Le mot « chiffre » vient de l’arabe « sifr », signifiant « zéro », qui est lui-même dérivé du sanskrit « sunya » : le vide. D’ailleurs, le mot « zéro » trouve ses racines dans l’italien : « zefiro » puis « zero », qui veut dire « vide », et qui vient du même mot arabe « sifr ». La boucle est bouclée. Ce rapide aparté étymologique nous donne un premier indice sur la véritable origine de ces chiffres : avant d’être écrits en arabe, ils étaient écrits en sanskrit. Il faut donc chercher du côté de la péninsule indienne.
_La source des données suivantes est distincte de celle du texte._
Definition on_signal (msg : sysmsg) : CM unit :=
  c <- get ;;
  match msg with
  | Failed child =>
      directive <- supervise_of (current c) child ;; _handle_supervision child directive
  | _ => on_signal_of (current c) msg
  end.

(** * Invocation *)

Definition stop_requested : CM unit :=
  c <- get ;;
  when_ (negb (bool_decide (state c = STOPPING)))
    (modify (fun c => set_restart_pending (set_state c STOPPING) false) ;;;
     emit AStopUser ;;; _stop_children) ;;;
  (c <- get ;; when_ (children_count c =? 0)%nat _complete_stop).

Definition _invoke_system (msg : sysmsg) : CM unit :=
  c <- get ;;
  match state c with
  | STOPPED => cm_ret tt
  | _ =>
      catch
        (match msg with
         | PreStart =>
             when_ (bool_decide (state c = STARTING))
               (materialize_behaviour ;;; on_signal PreStart ;;; _finish_start)
         | Stop | Terminate => stop_requested
         | Terminated child =>
             modify (remove_child child) ;;;
             (c <- get ;;
              if bool_decide (state c = STOPPING) && (children_count c =? 0)%nat then _complete_stop
              else if restart_pending c && (children_count c =? 0)%nat then _complete_restart
              else cm_ret tt)
         | Restart => when_ (negb (is_stopping (state c))) _begin_restart
         | Failed _ => on_signal msg
         | Control applies deliver =>
             when_ (applies (current c)) (callback (deliver (current c)))
         | PostStop => on_signal msg
         end)
        _fail
  end.

Definition on_message (m : M) : CM unit :=
  catch
    (c <- get ;;
     emit (AReceive m) ;;;
     (reply <- receive_of (current c) m ;;
      match reply with
      | None | Some SameBehavior => cm_ret tt
      | Some (Deferred factory) =>
          b <- callback factory ;; modify (fun c => set_current c b)
      | Some StoppedBehavior => _invoke_system Stop
      | Some b => modify (fun c => set_current c b)
      end))
    _fail.

Definition _invoke (m : M) : CM unit :=
  c <- get ;;
  match state c with
  | STOPPING | STOPPED => cm_ret tt
  | NEW | STARTING | FAILED => stash m
  | RUNNING => if suspended c then cm_raise else on_message m
  end.

Definition can_process_user_messages (c : ctx) : bool :=
  bool_decide (state c = RUNNING) && negb (suspended c).

(** States in which unprocessed messages go back to the mailbox. *)
Definition keeps_messages (s : ActorState) : bool :=
  match s with STARTING | RUNNING | FAILED => true | _ => false end.

Inductive batch_result {Msg : Type} :=
  | BatchReturned (remaining : list Msg)
  | BatchFailed (remaining : list Msg).     (* [ActorBatchFailed] *)

(** The loop of [invoke_batch] for either kind of message. *)
Fixpoint run_batch {Msg : Type} (system : bool) (invoke : Msg -> CM unit) (ms : list Msg) (c : ctx) :
    ctx * list action * batch_result (Msg := Msg) :=
  match ms with
  | [] => (c, [], BatchReturned [])
  | m :: rest =>
      if negb system && negb (can_process_user_messages c) then
        (c, [], BatchReturned (if keeps_messages (state c) then ms else []))
      else
        match invoke m c with
        | (c1, acts, Return _) =>
            if negb system && negb (can_process_user_messages c1) then
              (c1, acts, BatchReturned (if keeps_messages (state c1) then rest else []))
            else
              let '(c2, acts', r) := run_batch system invoke rest c1 in (c2, acts ++ acts', r)
        | (c1, acts, _) =>
            let '(c2, acts', _) := _fail c1 in (c2, acts ++ acts', BatchFailed rest)
        end
  end.

Definition invoke_batch_user (ms : list M) : ctx -> ctx * list action * batch_result :=
  run_batch false _invoke ms.
Definition invoke_batch_system (ms : list sysmsg) : ctx -> ctx * list action * batch_result :=
  run_batch true _invoke_system ms.

(** [ActorRegistry.spawn] starts a new context; a failed start is cleaned up, and
    the exception is raised again. *)
Definition start_or_abort : CM unit :=
  catch_all start (catch_all abort_start (cm_ret tt) ;;; cm_raise).
End methods.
Une histoire de voyages, de conquêtes et de commerce

Les premières traces d’écriture des chiffres tels que nous les connaissons remontent au IIIème siècle avant JC, en Inde. Ils sont issus de la numérotation Brahmi, qui est considérée comme l’ancêtre des numérotations indienne et arabe. On les retrouve ensuite dans des écrits scientifiques perses (actuel Iran) à partir du IXème siècle après JC, notamment grâce au mathématicien Al-Khwarizmi (780-850 après JC), le père de l’algèbre et dont le nom latinisé donnera le mot « algorithme ». Puis les chiffres se propagent à travers le monde musulman, essentiellement grâce aux caravanes de marchands sur la route de la soie. Enfin, ils arrivent en Europe au Xème siècle. Le Califat Islamique, immense empire musulman, traverse le détroit de Gibraltar et conquiert la péninsule ibérique. Celle-ci devient alors un incroyable creuset pour les deux cultures. Un endroit où les européens et les arabes se mêlent. Et avec eux, leurs connaissances, leurs langues…et leurs chiffres.
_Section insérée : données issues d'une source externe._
Lemma keeps_at_bind {A B} (m : CM A) (k : A -> CM B) c :
  keeps_at R m c ->
  (forall c' acts a, m c = (c', acts, Return a) -> keeps_at R (k a) c') ->
  keeps_at R (cm_bind m k) c.
Proof.
  unfold keeps_at, cm_bind. intros H1 H2.
  destruct (m c) as [[c' acts] [a| |]] eqn:E; cbn in *; auto.
  specialize (H2 c' acts a eq_refl). destruct (k a c') as [[c'' acts'] out]; cbn in *.
  by eapply step_trans.
Qed.

Lemma keeps_at_catch {A} (m h : CM A) c :
  keeps_at R m c -> (forall c' acts, m c = (c', acts, Raise) -> keeps_at R h c') ->
  keeps_at R (catch m h) c.
Proof.
  unfold keeps_at, catch. intros H1 H2.
  destruct (m c) as [[c' acts] [a| |]] eqn:E; cbn in *; auto.
  specialize (H2 c' acts eq_refl). destruct (h c') as [[c'' acts'] out]; cbn in *.
  by eapply step_trans.
Qed.

Lemma keeps_at_catch_all {A} (m h : CM A) c :
  keeps_at R m c ->
  (forall c' acts out, m c = (c', acts, out) -> keeps_at R h c') ->
  keeps_at R (catch_all m h) c.
Proof.
  unfold keeps_at, catch_all. intros H1 H2.
  destruct (m c) as [[c' acts] [a| |]] eqn:E; cbn in *; auto;
    specialize (H2 c' acts _ eq_refl); destruct (h c') as [[c'' acts'] out]; cbn in *;
    by eapply step_trans.
Qed.

Lemma keeps_at_finally {A} (m : CM A) h c :
  keeps_at R m c -> (forall c' acts out, m c = (c', acts, out) -> keeps_at R h c') ->
  keeps_at R (try_finally m h) c.
Proof.
  unfold keeps_at, try_finally. intros H1 H2.
  destruct (m c) as [[c' acts] out] eqn:E; cbn in *. specialize (H2 c' acts _ eq_refl).
  destruct (h c') as [[c'' acts'] [a| |]]; cbn in *; by eapply step_trans.
Qed.

Lemma keeps_at_get_bind {A} (k : ctx -> CM A) c :
  keeps_at R (k c) c -> keeps_at R (cm_bind get k) c.
Proof.
  unfold keeps_at, cm_bind, get. destruct (k c c) as [[? ?] ?]; cbn. done.
Qed.
(* ===== verification/ActorPathSpec.v ===== *)
(** Theorems on actor paths: the canonical text of a path is parsed back to the
    path, whatever the standard library says of IPv6 addresses, and the canonical
    text of the root is not checked. *)

From stdpp Require Import base list numbers strings.
From S2P Require Import Prelude Bytes PyStr ActorPath.

(** * Text *)

Lemma partition_found sep l r : sep ∉ l -> partition sep (l ++ sep :: r) = (l, true, r).
Proof.
  induction l as [|c l IH]; intros Hl; cbn [partition app].
  - by rewrite Z.eqb_refl.
  - apply not_elem_of_cons in Hl as [Hc Hl]. rewrite IH by done.
    destruct (Z.eqb_spec c sep); [congruence|done].
Qed.
Lemma partition_missing sep l : sep ∉ l -> partition sep l = (l, false, []).
Proof.
  induction l as [|c l IH]; intros Hl; cbn [partition]; [done|].
  apply not_elem_of_cons in Hl as [Hc Hl]. rewrite IH by done.
  destruct (Z.eqb_spec c sep); [congruence|done].
Qed.
Lemma find_skip_char d pat l b :
  d ∉ l -> find (d :: pat) (l ++ b) = (fun i => (length l + i)%nat) <$> find (d :: pat) b.
Proof.
  induction l as [|c l IH]; intros Hl; cbn [app length].
  - by destruct (find _ b).
  - apply not_elem_of_cons in Hl as [Hc Hl]. cbn [find].
    assert (is_prefix (d :: pat) (c :: l ++ b) = false) as ->.
    { apply not_true_iff_false. rewrite is_prefix_spec. intros [r [= ? _]]. done. }
    rewrite IH by done. by destruct (find _ b).
Qed.
(* ===== verification/ExtensionSpec.v ===== *)
(** Theorems on the extension registry: threads never wait for each other in a
    circle, the search for such circles terminates, an extension is initialised by
    one thread at a time and started once, extensions are stopped in the reverse order
    of their start, and a circle may be reported that is not there. *)

From stdpp Require Import base list numbers gmap relations.
From S2P Require Import Prelude Extension.

(** * Chains of waits *)

(** From [x] a thread that does not wait is reached after [n] waits. *)
Inductive ends (w : gmap nat nat) : nat -> nat -> Prop :=
  | ends_out x : w !! x = None -> ends w 0 x
  | ends_wait n x y : w !! x = Some y -> ends w n y -> ends w (S n) x.

Definition acyclic (w : gmap nat nat) : Prop := forall x, exists n, ends w n x.

Lemma ends_unique w n m x : ends w n x -> ends w m x -> n = m.
Proof.
  intros H. revert m. induction H as [x E|n x y E _ IH]; intros m H'; inversion H'; simplify_eq.
  - done.
  - f_equal. by apply IH.
Qed.

(** The threads on a chain are distinct, so a chain is no longer than the waits. *)
Lemma ends_path w n x :
  ends w n x ->
  exists p, length p = n /\ NoDup p /\ Forall (fun z => z ∈ dom w /\ exists k, (k <= n)%nat /\ ends w k z) p.
Proof.
  induction 1 as [x E|n x y E Hy (p & Hl & Hd & Hf)].
  - exists []. split_and!; constructor.
  - exists (x :: p). assert (ends w (S n) x) as Hx by by econstructor. split_and!.
    + cbn. by rewrite Hl.
    + constructor; [|done]. intros Hin. rewrite Forall_forall in Hf.
      destruct (Hf x Hin) as (_ & k & Hk & He). pose proof (ends_unique _ _ _ _ Hx He). lia.
    + constructor; [split; [by apply elem_of_dom|eauto]|].
      eapply Forall_impl; [exact Hf|]. intros z (? & k & ? & ?). eauto with lia.
Qed.
Lemma ends_bound w n x : ends w n x -> (n <= size w)%nat.
Proof.
  intros (p & <- & Hd & Hf)%ends_path. rewrite <- size_dom.
  assert (list_to_set p ⊆ dom w) as Hs.
  { intros z Hz%elem_of_list_to_set. rewrite Forall_forall in Hf. by apply Hf. }
  apply subseteq_size in Hs. by rewrite size_list_to_set in Hs.
Qed.

Lemma acyclic_delete w t : acyclic w -> acyclic (delete t w).
Proof.
  intros Ha x. destruct (Ha x) as [n H]. induction H as [x E|n x y E _ [m IH]].
  - exists 0%nat. constructor. destruct (decide (x = t)) as [->|]; simplify_map_eq; done.
  - destruct (decide (x = t)) as [->|].
    + exists 0%nat. constructor. by simplify_map_eq.
    + exists (S m). econstructor; [|done]. by simplify_map_eq.
Qed.

(** The search decides whether the new wait of [t] closes a circle. *)
Lemma chase_decides w t u n fuel x :
  x <> t -> ends w n x -> (n < fuel)%nat ->
  chase fuel t (<[t := u]> w) x = Some true \/
  (chase fuel t (<[t := u]> w) x = Some false /\ exists m, ends (<[t := u]> w) m x).
Proof.
  intros Hx H. revert fuel Hx. induction H as [x E|n x y E _ IH]; intros [|fuel] Hx Hf; try lia.
  - right. cbn [chase]. rewrite lookup_insert_ne, E by done. split; [done|].
    exists 0%nat. constructor. by rewrite lookup_insert_ne.
  - cbn [chase]. rewrite lookup_insert_ne, E by done.
    destruct (Nat.eqb_spec y t) as [->|Hy]; [by left|].
    destruct (IH fuel Hy) as [?|[? [m ?]]]; [lia|by left|]. right. split; [done|].
    exists (S m). econstructor; [|done]. by rewrite lookup_insert_ne.
Qed.

Lemma acyclic_insert w t u :
  acyclic w -> w !! t = None -> (exists m, ends (<[t := u]> w) m u) -> acyclic (<[t := u]> w).
Proof.
  intros Ha Ht [m Hu] x. destruct (Ha x) as [n H]. induction H as [x E|n x y E _ [k IH]].
  - destruct (decide (x = t)) as [->|].
    + exists (S m). econstructor; [|done]. by simplify_map_eq.
    + exists 0%nat. constructor. by rewrite lookup_insert_ne.
  - exists (S k). econstructor; [|done]. rewrite lookup_insert_ne; [done|]. congruence.
Qed.

Lemma finds_cycle_decides w t u :
  acyclic w -> w !! t = None -> u <> t ->
  finds_cycle t (<[t := u]> w) u = Some true \/
  (finds_cycle t (<[t := u]> w) u = Some false /\ acyclic (<[t := u]> w)).
Proof.
  intros Ha Ht Hu. destruct (Ha u) as [n Hn]. pose proof (ends_bound _ _ _ Hn) as Hb.
  destruct (chase_decides w t u n (S (size (<[t := u]> w))) u Hu Hn) as [H|[H1 H2]].
  - rewrite map_size_insert_None by done. lia.
  - by left.
  - right. split; [done|]. by apply acyclic_insert.
Qed.

(** * The invariant *)

Definition sleeps (t : thread) : bool := match act t with Sleeping _ => true | _ => false end.

Record registry_inv (c : config) : Prop := {
  inv_acyclic : acyclic (waiting_for (reg c));
  inv_waits i u : waiting_for (reg c) !! i = Some u ->
    exists t, threads c !! i = Some t /\ sleeps t = true;
  inv_sleeps i t : threads c !! i = Some t -> sleeps t = true -> is_Some (waiting_for (reg c) !! i);
  inv_owner i t k : threads c !! i = Some t -> k ∈ (frames t).*1 ->
    initializing (reg c) !! k = Some i;
  inv_frames i t : threads c !! i = Some t -> NoDup (frames t).*1;
  inv_started_nodup : NoDup (started (reg c));
  inv_started k : k ∈ started (reg c) ->
    k ∈ instances (reg c) /\ initializing (reg c) !! k = None;
}.

Lemma initial_inv n : registry_inv (initial n).
Proof.
  split; cbn; try done.
  - intros x. exists 0%nat. by constructor.
  - by intros i t [-> _]%lookup_replicate.
  - intros i t k [-> _]%lookup_replicate Hk. by apply elem_of_nil in Hk.
  - intros i t [-> _]%lookup_replicate. constructor.
  - constructor.
Qed.

(** One thread moves. *)
Lemma update_inv c i t t' r' :
  registry_inv c -> threads c !! i = Some t ->
  acyclic (waiting_for r') ->
  (forall j u, waiting_for r' !! j = Some u ->
     j = i /\ sleeps t' = true \/ j <> i /\ waiting_for (reg c) !! j = Some u) ->
  (sleeps t' = true -> is_Some (waiting_for r' !! i)) ->
  (forall j u, j <> i -> waiting_for (reg c) !! j = Some u -> waiting_for r' !! j = Some u) ->
  (forall k, k ∈ (frames t').*1 -> initializing r' !! k = Some i) ->
  NoDup (frames t').*1 ->
  (forall k j, j <> i -> initializing (reg c) !! k = Some j -> initializing r' !! k = Some j) ->
  NoDup (started r') ->
  (forall k, k ∈ started r' -> k ∈ instances r' /\ initializing r' !! k = None) ->
  registry_inv (mkConfig r' (<[i := t']> (threads c))).
Proof.
  intros [I1 I2 I2' I3 I4 I5 I6] Hi Ha Hw Hw1 Hw2 Hf Hn Ho Hs1 Hs2.
  assert (<[i := t']> (threads c) !! i = Some t') as Hi'
    by (apply list_lookup_insert_eq; by eapply lookup_lt_Some).
  split; cbn; try done.
  - intros j u [[-> ?]|[? ?]]%Hw; [eauto|]. rewrite list_lookup_insert_ne by done. eauto.
  - intros j t0 Hj Hs. destruct (decide (j = i)) as [->|Hne]; [simplify_eq; auto|].
    rewrite list_lookup_insert_ne in Hj by done. destruct (I2' j t0 Hj Hs). eauto.
  - intros j t0 k Hj Hk. destruct (decide (j = i)) as [->|Hne].
    + rewrite Hi' in Hj. simplify_eq. auto.
    + rewrite list_lookup_insert_ne in Hj by done. eauto.
  - intros j t0 Hj. destruct (decide (j = i)) as [->|Hne]; [by simplify_eq|].
    rewrite list_lookup_insert_ne in Hj by done. eauto.
Qed.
Une lente diffusion en Europe

La diffusion à travers l’Europe prendra encore plusieurs siècles. Pour cela, deux personnages ont été essentiels : Gerbert d’Aurillac (946-1003 après JC), futur Pape Sylvestre II, puis le fameux mathématicien italien Leonardo Fibonacci (1170-1250 après JC). Grâce à leurs différents ouvrages, ils furent les principaux artisans de la vulgarisation des chiffres arabes à travers l’Europe. Car à cette époque-là, l’Europe utilise encore les abaques pour le calcul, et les chiffres romains pour l’écriture. Deux systèmes complémentaires, qui restent relativement efficaces tant que les chiffres ne sont pas trop grands. Par ailleurs, l’Église elle-même ne voit pas d’un bon œil l’arrivée de ces chiffres arabes, issue d’une autre religion, et qui introduisent une nouvelle notion : le zéro. Autrement dit le vide, et donc l’absence de Dieu. Difficile à accepter. Mais avec la Renaissance européenne au XIV et XVème siècle, et l’essor fulgurant des sciences, et notamment de l’astronomie, les chiffres deviennent plus longs et les calculs se complexifient. Les chiffres arabes s’imposent alors définitivement, et leur écriture définitive sera fixée au XVème siècle.
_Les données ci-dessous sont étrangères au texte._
(* ===== verification/Transport.v ===== *)
(** Values of the transport interface and the remoting configuration:
    [movie/remoting/transport.py] and [movie/remoting/config.py].

    Each dataclass is a record with its validating constructor ([*_new]).  The
    connection itself is an interface of the association's model; times are integers
    (ticks of the clock), so that the test for a finite float has no counterpart.  Of
    [ipaddress] the code asks whether a host is an unspecified address and the
    canonical text of an IPv6 host: two arguments, for any of which the theorems
    hold. *)

From stdpp Require Import base list numbers strings gmap.
From S2P Require Import Prelude Bytes PyStr Serialization Wire Dict Registry ActorPath.

(** [transport._uint]. *)
Definition transport_uint (value maximum minimum : Z) : result unit :=
  raise_unless ((minimum <=? value) && (value <=? maximum)) TransportProtocolError.

Record Endpoint := mkEndpoint { ep_host : pystr; ep_port : Z }.

#[global] Instance Endpoint_eq_dec : EqDecision Endpoint.
Proof. solve_decision. Defined.

Definition Endpoint_new (host : pystr) (port : Z) : result Endpoint :=
  raise_unless (negb (bool_decide (0 ∈ host))) TransportProtocolError ≫= fun _ =>
  transport_uint port MAX_U16 0 ≫= fun _ => Ok (mkEndpoint host port).

Record TransportLimits := mkTransportLimits {
  tl_maximum_record_bytes : Z;
  tl_outbound_message_limit : Z;
  tl_outbound_byte_limit : Z;
  tl_inbound_message_limit : Z;
  tl_inbound_byte_limit : Z;
}.

Definition TransportLimits_new (maximum_record_bytes outbound_message_limit
    outbound_byte_limit inbound_message_limit inbound_byte_limit : Z) : result TransportLimits :=
  transport_uint maximum_record_bytes MAX_U32 COMMON_HEADER_SIZE ≫= fun _ =>
  transport_uint outbound_message_limit MAX_U32 0 ≫= fun _ =>
  transport_uint outbound_byte_limit MAX_U64 0 ≫= fun _ =>
  transport_uint inbound_message_limit MAX_U32 0 ≫= fun _ =>
  transport_uint inbound_byte_limit MAX_U64 0 ≫= fun _ =>
  Ok (mkTransportLimits maximum_record_bytes outbound_message_limit outbound_byte_limit
        inbound_message_limit inbound_byte_limit).

Record LogicalChannel := mkChannel { ch_kind : StreamKind; ch_lane_id : Z }.

#[global] Instance LogicalChannel_eq_dec : EqDecision LogicalChannel.
Proof. solve_decision. Defined.

Definition LogicalChannel_new (kind : StreamKind) (lane_id : Z) : result LogicalChannel :=
  transport_uint lane_id MAX_U16 0 ≫= fun _ =>
  match kind with
  | CONTROL | MULTIPLEXED =>
      raise_unless (lane_id =? CONTROL_LANE_ID) TransportProtocolError
  | DELIVERY_LANE =>
      raise_unless (negb (lane_id =? CONTROL_LANE_ID)) TransportProtocolError
  end ≫= fun _ => Ok (mkChannel kind lane_id).

Record TransportRecord := mkRecord { tr_channel : LogicalChannel; tr_payload : bytes }.

(** * Configuration *)

Definition _default_limits : result TransportLimits :=
  TransportLimits_new (2 ^ 20) 1024 (16 * 2 ^ 20) 1024 (16 * 2 ^ 20).

Section config.
Context (ip_unspecified : pystr -> bool) (IPv6Address : pystr -> option pystr).
Context `{Unicode} {T V : Type}.

Definition _validate_remote_name (value : pystr) : result unit :=
  raise_unless (_is_remote_name value) ProtocolValidationError.

Definition _validate_host (host : pystr) : result unit :=
  raise_unless (negb (bool_decide (host = [])) && isascii host) ProtocolValidationError
  ≫= fun _ =>
  raise_unless (negb (ip_unspecified host)) ProtocolValidationError ≫= fun _ =>
  if bool_decide (58 ∈ host) then
    match IPv6Address host with
    | None => Err ProtocolValidationError
    | Some canonical => raise_unless (bool_decide (canonical = host)) ProtocolValidationError
    end
  else raise_unless (is_host host) ProtocolValidationError.

Record RemotingConfig := mkConfig {
  rc_local : Endpoint;
  rc_peers : list (pystr * Endpoint);
  rc_serializers : SerializerRegistry (T := T) (V := V);
  rc_limits : TransportLimits;
  rc_lane_count : Z;
  rc_association_timeout : Z;
  rc_pending_association_limit : Z;
  rc_association_history_limit : Z;
  rc_health_event_capacity : Z;
  rc_health_event_max_subscriptions : Z;
}.

(** The loop over [peers.items()], with the names and endpoints seen so far. *)
Fixpoint check_peers (local : Endpoint) (items copied : list (pystr * Endpoint)) :
    result (list (pystr * Endpoint)) :=
  match items with
  | [] => Ok copied
  | (system_name, endpoint) :: rest =>
      _validate_remote_name system_name ≫= fun _ =>
      raise_unless (negb (dict_has copied system_name)) ProtocolValidationError ≫= fun _ =>
      _validate_host (ep_host endpoint) ≫= fun _ =>
      raise_unless (negb (ep_port endpoint =? 0)) ProtocolValidationError ≫= fun _ =>
      raise_unless (negb (bool_decide (endpoint ∈ copied.*2))) ProtocolValidationError ≫= fun _ =>
      raise_unless (negb (negb (ep_port local =? 0) && bool_decide (endpoint = local)))
        ProtocolValidationError ≫= fun _ =>
      check_peers local rest (copied ++ [(system_name, endpoint)])
  end.

(** [RemotingConfig.__post_init__]. *)
Definition RemotingConfig_check (c : RemotingConfig) : result RemotingConfig :=
  let l := rc_limits c in
  _validate_host (ep_host (rc_local c)) ≫= fun _ =>
  raise_unless
    (forallb (fun v => 0 <? v)
       [tl_maximum_record_bytes l; tl_outbound_message_limit l; tl_outbound_byte_limit l;
        tl_inbound_message_limit l; tl_inbound_byte_limit l]) ProtocolValidationError ≫= fun _ =>
  raise_unless (MINIMUM_GOAWAY_FRAME_BYTES <=? tl_maximum_record_bytes l)
    ProtocolValidationError ≫= fun _ =>
  raise_unless ((1 <=? rc_lane_count c) && (rc_lane_count c <=? MAX_U16))
    ProtocolValidationError ≫= fun _ =>
  raise_unless
    (forallb (fun v => 0 <? v)
       [rc_pending_association_limit c; rc_association_history_limit c;
        rc_health_event_capacity c; rc_health_event_max_subscriptions c])
    ProtocolValidationError ≫= fun _ =>
  raise_unless (0 <? rc_association_timeout c) ProtocolValidationError ≫= fun _ =>
  check_peers (rc_local c) (rc_peers c) [] ≫= fun _ => Ok c.

(** [config.peers.get(name)]. *)
Definition peers_get (c : RemotingConfig) (name : pystr) : option Endpoint :=
  dict_get (rc_peers c) name.
End config.
Arguments RemotingConfig : clear implicits.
Des chiffres indo-arabo-européens

Les chiffres tels que nous les connaissons sont dits « arabes », car ce sont les Arabes qui les ont apportés en Europe. Mais de la même manière que notre langue est dite « indo-européenne », nos chiffres aussi trouvent leur origine en Inde, trois siècles avant JC. Ce pays-continent était alors en avance dans de nombreux domaines sur le reste du monde. Il a distillé son savoir, sa langue et ses chiffres jusqu’en Europe, qui en garde encore aujourd’hui des traces visibles partout … même sur les cadrans de montres. Et si vous avez aimé cet article, jetez un coup d’oeil à notre chronique Culture Montre !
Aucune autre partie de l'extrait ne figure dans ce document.